In previous null responders, the SVR rate after triple therapy was 41% in the patients without cirrhosis, 42% in those with mild fibrosis, and 14% in those with cirrhosis.

More than half (53%) of these previously treated patients with cirrhosis did not achieve an SVR with the addition of telaprevir, compared with 27% of patients without cirrhosis.

Regarding safety, the prevalence of rash was higher in patients with than without cirrhosis (67% vs 53%), but other rates for common adverse events were similar. For hematologic events, anemia was more frequent in patients with cirrhosis (42% vs 34%). In addition, neutropenia was higher (25% vs 17%) and, "as might be expected, platelet counts were lower in the cirrhotic subset," Dr. Pol noted.

Can Early Responders Stop Treatment?

The relatively high response rate in patients with cirrhosis and HCV who had failed previous treatment with peginterferon and ribavirin raises the question of whether treatment can be stopped early with triple therapy.

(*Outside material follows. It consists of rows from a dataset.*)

(* ===== verification/MrFiles.v ===== *)
(** * MapReduce: the files the workers write

    Which file a worker writes with which contents, and that the grouping of
    the reducers, taken together, is the grouping of the sequential program. *)

From S2P Require Import Prelude GoFmt MrCoordinator MrCoordinatorFacts MrWorker.
From Stdlib Require Import Ascii.

#[local] Open Scope string_scope.
#[local] Open Scope Z_scope.

(** ** Buckets *)

Definition bucketOf (Y : Z) (key : string) : Z := Z.rem (ihash key) Y + 1.

Lemma ihash_range key : 0 <= ihash key < 2 ^ 31.
Proof.
  unfold ihash; change 0x7fffffff with (Z.ones 31); rewrite Z.land_ones by lia.
  by apply Z.mod_pos_bound.
Qed.

Lemma bucketOf_range Y key : 0 < Y -> 1 <= bucketOf Y key <= Y.
Proof.
  intros; unfold bucketOf; pose proof (ihash_range key).
  rewrite Z.rem_mod_nonneg by lia. pose proof (Z.mod_pos_bound (ihash key) Y); lia.
Qed.

Lemma yOf_bucketOf Y key : 0 < Y -> yOf key Y = Some (bucketOf Y key).
Proof. intros; unfold yOf; case_if; [lia|done]. Qed.

(** The part of [kvs] that goes to reduce task [y]. *)
Definition bucket (Y y : Z) (kvs : list KeyValue) : list KeyValue :=
  filter (fun kv => bucketOf Y (Key kv) = y) kvs.

Lemma divide_spec kvs Y mp :
  0 < Y -> exists mp', divide kvs Y mp = Some mp'
    /\ forall y, default [] (mp' !! y) = (default [] (mp !! y) ++ bucket Y y kvs)%list.
Proof.
  intros HY; revert mp; induction kvs as [|kv kvs IH]; intros mp; simpl.
  { exists mp; split; [done|]. intros; by rewrite app_nil_r. }
  rewrite yOf_bucketOf by done; simpl.
  destruct (IH (<[bucketOf Y (Key kv):=(default [] (mp !! bucketOf Y (Key kv)) ++ [kv])%list]> mp))
    as (mp' & -> & Hmp).
  exists mp'; split; [done|]. intros y; rewrite Hmp; unfold bucket; rewrite filter_cons.
  destruct (decide (bucketOf Y (Key kv) = y)) as [->|].
  - rewrite lookup_insert_eq; simpl; by rewrite <- (assoc app).
  - by rewrite lookup_insert_ne.
Qed.

(** The buckets [divide] makes are those of the existing reduce tasks. *)
Lemma divide_keys kvs Y mp mp' :
  0 < Y -> divide kvs Y mp = Some mp' -> (forall y, is_Some (mp !! y) -> 1 <= y <= Y) -> forall y, is_Some (mp' !! y) -> 1 <= y <= Y.
Proof.
  intros HY; revert mp; induction kvs as [|kv kvs IH]; intros mp; simpl; [by intros [= <-]|].
  rewrite yOf_bucketOf by done; cbn [mbind option_bind]. intros Hd Hmp; apply (IH _ Hd). intros y.
  destruct (decide (bucketOf Y (Key kv) = y)) as [<-|Hne]; [intros _; by apply bucketOf_range|].
  rewrite lookup_insert_ne by done. apply Hmp.
Qed.

(** ** Names *)

Section names.
Lemma interName_noChar c x y :
  (forall n, pretty_N_char n <> c) -> noChar c "mr-" -> 0 <= x -> 0 <= y -> noChar c (interName x y).
Proof.
  intros Hd Hmr Hx Hy; unfold interName; repeat apply noChar_app; try by apply pretty_nonneg_noChar.
  - done.
  - simpl in *; naive_solver.
Qed.

Lemma interName_inj x y x' y' :
  0 <= x -> 0 <= y -> 0 <= x' -> 0 <= y' -> interName x y = interName x' y' -> x = x' /\ y = y'.
Proof.
  intros ???? H; unfold interName in H; simpl in H; simplify_eq/=.
  apply noChar_split in H as [Hx Hy]; [|by apply pretty_nonneg_noChar; [by apply digit_neq|]..].
  by split; apply (inj pretty).
Qed.

Lemma outName_inj y y' : outName y = outName y' -> y = y'.
Proof. intros H; unfold outName in H; simpl in H; simplify_eq/=. lia. Qed.

Lemma noChar_sep (c : ascii) s t : ~ noChar c (s +:+ String c t).
Proof. induction s; simpl; naive_solver. Qed.

Lemma interName_tmp x y x' y' :
  0 <= x -> 0 <= y -> interName x y <> interName x' y' +:+ ".tmp".
Proof.
  intros Hx Hy E. pose proof (interName_noChar "." x y) as Hn; rewrite E in Hn.
  eapply (noChar_sep "."), Hn; [by apply digit_neq|by simpl; naive_solver|done|done].
Qed.

Lemma outName_hasO y : ~ noChar "o" (outName y).
Proof. simpl; naive_solver. Qed.

Lemma interName_out x y y' : 0 <= x -> 0 <= y -> interName x y <> outName y'.
Proof.
  intros Hx Hy E; apply (outName_hasO y'); rewrite <- E.
  apply interName_noChar; [by apply digit_neq|by simpl; naive_solver|done|done].
Qed.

Michael Bernstein, MD, director of the hepatitis clinic at the Coney Island Hospital, Brooklyn, New York, asked: "If they had an extended RVR [rapid virologic response], if they were negative for virus at week 4 and again at week 12, for which there was evidence in REALIZE, then perhaps they could get just 24 weeks of treatment. That's called response-guided therapy."

Dr. Bernstein's reasoning is that in patients without cirrhosis, an extended RVR is indicative of a greater than 90% SVR rate.

"The current recommendation is to treat these patients for 48 weeks, whether they have an extended RVR or not. In this study, this is a special subgroup of patients — even a sub-subgroup — because it is not just cirrhotics, but cirrhotics who have not responded previously to treatment.... It may be feasible to stop [treatment] at 24 weeks if they have this very favorable RVR," he told Medscape Medical News. As phase 4 data accrue, evidence might support doing so.

Dr. Pol reports being a consultant for Bristol-Myers Squibb, Boehringer Ingelheim, Tibotec, Novartis, and Gilead; and receiving grants for research from Bristol-Meyers Squibb, Gilead, Roche, and Schering-Plough/Merck. Dr. Bernstein has disclosed no relevant financial relationships.

The Liver Meeting 2011: American Association for the Study of Liver Diseases (AASLD) 62nd Annual Meeting. Abstract 31. Presented November 6, 2011.